======== The data ========

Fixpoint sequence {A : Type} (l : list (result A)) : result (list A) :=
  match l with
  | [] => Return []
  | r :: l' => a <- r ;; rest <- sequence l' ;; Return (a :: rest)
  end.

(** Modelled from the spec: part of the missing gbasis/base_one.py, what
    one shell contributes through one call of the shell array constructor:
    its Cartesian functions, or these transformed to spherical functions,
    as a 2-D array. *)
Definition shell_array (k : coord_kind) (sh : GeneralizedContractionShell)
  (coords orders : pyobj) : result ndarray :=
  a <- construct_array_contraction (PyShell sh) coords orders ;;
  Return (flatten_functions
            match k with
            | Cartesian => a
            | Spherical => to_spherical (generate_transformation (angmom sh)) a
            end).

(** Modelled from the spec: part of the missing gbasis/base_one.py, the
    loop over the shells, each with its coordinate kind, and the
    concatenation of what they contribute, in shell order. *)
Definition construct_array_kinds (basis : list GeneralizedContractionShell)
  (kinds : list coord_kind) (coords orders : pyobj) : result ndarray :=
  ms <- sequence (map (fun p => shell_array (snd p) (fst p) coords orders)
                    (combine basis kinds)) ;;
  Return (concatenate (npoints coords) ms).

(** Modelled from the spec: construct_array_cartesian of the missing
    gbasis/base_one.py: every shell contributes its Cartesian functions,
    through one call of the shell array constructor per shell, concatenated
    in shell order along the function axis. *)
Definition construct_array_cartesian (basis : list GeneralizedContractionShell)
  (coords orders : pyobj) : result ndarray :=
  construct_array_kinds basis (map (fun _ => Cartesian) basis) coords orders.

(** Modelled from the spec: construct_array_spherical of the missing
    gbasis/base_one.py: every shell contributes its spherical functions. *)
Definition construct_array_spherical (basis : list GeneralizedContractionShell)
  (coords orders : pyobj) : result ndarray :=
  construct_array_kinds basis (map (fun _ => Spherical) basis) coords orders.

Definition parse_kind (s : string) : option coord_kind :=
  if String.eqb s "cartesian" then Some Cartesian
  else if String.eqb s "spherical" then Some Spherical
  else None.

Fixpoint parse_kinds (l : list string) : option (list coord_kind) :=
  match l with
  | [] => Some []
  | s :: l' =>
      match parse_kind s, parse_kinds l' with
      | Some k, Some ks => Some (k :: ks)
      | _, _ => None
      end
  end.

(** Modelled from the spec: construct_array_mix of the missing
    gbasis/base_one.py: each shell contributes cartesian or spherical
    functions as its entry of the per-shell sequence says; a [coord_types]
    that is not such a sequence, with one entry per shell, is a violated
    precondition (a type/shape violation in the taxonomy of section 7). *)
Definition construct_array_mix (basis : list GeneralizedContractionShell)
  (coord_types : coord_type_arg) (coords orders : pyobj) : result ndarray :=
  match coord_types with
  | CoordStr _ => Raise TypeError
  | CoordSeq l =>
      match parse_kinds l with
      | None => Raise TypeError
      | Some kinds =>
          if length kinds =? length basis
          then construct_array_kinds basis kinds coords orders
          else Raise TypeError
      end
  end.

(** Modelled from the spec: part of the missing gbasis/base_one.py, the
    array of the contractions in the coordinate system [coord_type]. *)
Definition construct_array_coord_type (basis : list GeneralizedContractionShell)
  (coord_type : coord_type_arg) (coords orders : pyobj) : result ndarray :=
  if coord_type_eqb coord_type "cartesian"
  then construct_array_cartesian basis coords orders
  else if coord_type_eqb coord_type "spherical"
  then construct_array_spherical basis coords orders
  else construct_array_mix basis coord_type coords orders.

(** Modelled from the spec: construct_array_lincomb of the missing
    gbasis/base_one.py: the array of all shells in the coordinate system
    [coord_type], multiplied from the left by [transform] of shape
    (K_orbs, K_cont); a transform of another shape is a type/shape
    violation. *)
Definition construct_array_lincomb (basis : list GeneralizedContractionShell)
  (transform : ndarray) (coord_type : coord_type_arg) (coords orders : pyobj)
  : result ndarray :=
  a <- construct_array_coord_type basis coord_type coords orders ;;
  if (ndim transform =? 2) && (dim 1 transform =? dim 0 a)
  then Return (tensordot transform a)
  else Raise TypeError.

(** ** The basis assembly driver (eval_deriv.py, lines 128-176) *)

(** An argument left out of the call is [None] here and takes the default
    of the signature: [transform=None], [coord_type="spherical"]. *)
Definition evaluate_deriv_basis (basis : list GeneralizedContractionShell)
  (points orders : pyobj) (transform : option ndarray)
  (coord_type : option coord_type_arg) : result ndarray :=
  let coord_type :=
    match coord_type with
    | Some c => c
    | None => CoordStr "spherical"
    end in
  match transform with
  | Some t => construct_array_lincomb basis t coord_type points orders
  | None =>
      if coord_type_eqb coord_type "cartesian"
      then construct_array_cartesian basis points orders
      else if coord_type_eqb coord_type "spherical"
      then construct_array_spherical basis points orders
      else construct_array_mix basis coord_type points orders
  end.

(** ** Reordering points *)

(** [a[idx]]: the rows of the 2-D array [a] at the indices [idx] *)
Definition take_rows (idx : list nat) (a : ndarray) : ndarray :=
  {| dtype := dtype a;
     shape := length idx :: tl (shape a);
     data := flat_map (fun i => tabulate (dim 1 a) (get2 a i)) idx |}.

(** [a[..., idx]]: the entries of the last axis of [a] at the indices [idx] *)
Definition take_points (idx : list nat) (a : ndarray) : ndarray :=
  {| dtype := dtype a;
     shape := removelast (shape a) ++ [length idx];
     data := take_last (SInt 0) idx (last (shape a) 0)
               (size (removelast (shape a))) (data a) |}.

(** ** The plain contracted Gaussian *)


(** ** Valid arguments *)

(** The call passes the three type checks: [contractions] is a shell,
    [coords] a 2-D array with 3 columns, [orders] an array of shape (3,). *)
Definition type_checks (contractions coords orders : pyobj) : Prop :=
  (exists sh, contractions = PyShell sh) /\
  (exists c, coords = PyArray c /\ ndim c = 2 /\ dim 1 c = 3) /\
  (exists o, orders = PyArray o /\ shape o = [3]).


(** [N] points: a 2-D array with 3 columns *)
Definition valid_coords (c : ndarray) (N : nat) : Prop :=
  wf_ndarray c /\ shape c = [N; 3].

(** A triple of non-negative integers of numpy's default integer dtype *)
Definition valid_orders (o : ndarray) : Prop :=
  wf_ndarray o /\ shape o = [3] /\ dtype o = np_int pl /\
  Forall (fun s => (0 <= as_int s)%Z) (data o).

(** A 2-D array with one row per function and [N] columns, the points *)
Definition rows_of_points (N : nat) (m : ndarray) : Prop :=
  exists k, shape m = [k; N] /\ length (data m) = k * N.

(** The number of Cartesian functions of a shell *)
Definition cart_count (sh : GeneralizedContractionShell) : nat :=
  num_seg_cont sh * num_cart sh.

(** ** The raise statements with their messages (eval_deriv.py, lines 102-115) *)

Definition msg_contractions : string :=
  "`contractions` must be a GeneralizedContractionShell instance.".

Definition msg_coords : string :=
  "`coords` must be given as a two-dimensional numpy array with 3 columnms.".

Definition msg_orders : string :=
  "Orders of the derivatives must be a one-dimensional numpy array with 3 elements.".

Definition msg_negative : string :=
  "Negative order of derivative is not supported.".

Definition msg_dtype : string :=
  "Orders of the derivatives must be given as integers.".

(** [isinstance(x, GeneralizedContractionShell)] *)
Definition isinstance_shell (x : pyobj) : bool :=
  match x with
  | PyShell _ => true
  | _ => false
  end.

========
======== The data ========

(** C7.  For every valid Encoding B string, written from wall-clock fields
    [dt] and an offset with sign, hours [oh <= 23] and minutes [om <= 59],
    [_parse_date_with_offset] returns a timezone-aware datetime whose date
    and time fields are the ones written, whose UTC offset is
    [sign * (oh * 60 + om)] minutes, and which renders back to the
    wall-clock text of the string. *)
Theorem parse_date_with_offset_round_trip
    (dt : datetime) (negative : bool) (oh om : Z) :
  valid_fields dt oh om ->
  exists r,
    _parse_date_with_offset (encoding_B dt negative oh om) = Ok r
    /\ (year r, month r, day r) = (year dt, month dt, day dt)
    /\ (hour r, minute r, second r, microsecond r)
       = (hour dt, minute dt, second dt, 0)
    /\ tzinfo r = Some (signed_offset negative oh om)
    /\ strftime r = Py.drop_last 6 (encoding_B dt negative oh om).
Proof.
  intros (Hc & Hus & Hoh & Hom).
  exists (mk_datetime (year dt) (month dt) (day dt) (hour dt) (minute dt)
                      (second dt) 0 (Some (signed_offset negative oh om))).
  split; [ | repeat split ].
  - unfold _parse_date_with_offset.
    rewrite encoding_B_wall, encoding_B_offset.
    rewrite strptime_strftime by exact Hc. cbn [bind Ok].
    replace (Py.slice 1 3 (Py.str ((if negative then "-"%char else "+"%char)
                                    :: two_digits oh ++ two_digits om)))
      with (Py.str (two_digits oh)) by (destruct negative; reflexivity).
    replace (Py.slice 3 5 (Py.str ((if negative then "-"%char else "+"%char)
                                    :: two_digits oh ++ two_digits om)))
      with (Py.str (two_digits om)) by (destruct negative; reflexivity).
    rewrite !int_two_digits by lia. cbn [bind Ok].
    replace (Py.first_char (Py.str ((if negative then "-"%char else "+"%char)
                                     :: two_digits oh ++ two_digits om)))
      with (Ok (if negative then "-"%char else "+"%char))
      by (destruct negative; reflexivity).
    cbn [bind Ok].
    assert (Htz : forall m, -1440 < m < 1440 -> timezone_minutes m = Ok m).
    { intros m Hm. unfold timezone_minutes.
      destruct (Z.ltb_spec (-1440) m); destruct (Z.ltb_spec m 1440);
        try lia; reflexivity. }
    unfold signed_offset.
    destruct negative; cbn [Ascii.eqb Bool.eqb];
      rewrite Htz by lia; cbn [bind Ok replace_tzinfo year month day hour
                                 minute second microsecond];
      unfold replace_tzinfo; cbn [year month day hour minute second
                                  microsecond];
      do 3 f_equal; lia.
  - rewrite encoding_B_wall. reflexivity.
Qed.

========
======== The data ========

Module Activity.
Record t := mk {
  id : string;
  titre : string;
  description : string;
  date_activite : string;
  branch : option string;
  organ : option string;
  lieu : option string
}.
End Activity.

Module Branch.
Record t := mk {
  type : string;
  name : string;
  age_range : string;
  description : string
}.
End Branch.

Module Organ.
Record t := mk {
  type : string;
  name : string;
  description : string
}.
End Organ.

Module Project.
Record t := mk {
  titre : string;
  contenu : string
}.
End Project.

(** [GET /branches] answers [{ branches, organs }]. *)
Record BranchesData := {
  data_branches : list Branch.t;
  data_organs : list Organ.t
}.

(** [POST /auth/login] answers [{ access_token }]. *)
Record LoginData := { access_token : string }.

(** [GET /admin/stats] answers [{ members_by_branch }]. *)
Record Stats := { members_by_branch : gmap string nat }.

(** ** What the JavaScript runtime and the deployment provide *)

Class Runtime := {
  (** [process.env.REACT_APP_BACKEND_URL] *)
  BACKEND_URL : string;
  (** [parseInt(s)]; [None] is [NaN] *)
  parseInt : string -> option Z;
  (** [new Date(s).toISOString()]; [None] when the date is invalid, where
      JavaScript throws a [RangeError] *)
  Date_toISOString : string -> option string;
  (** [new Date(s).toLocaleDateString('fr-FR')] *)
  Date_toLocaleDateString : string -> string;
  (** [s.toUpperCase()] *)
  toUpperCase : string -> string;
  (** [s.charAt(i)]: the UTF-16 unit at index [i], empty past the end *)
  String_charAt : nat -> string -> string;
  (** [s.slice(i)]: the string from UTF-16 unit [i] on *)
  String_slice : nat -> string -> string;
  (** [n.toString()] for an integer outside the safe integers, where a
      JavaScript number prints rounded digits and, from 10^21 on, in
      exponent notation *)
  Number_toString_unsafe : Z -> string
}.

========

- [Task to complete]: Could you restate word for word the lines above from the one containing "Definition rows_of_points (N" through the one containing "be a GeneralizedContractionShell", both included, and nothing else?

- [Solution for this exercise]:
Definition rows_of_points (N : nat) (m : ndarray) : Prop :=
  exists k, shape m = [k; N] /\ length (data m) = k * N.

(** The number of Cartesian functions of a shell *)
Definition cart_count (sh : GeneralizedContractionShell) : nat :=
  num_seg_cont sh * num_cart sh.

(** ** The raise statements with their messages (eval_deriv.py, lines 102-115) *)

Definition msg_contractions : string :=
  "`contractions` must be a GeneralizedContractionShell instance.".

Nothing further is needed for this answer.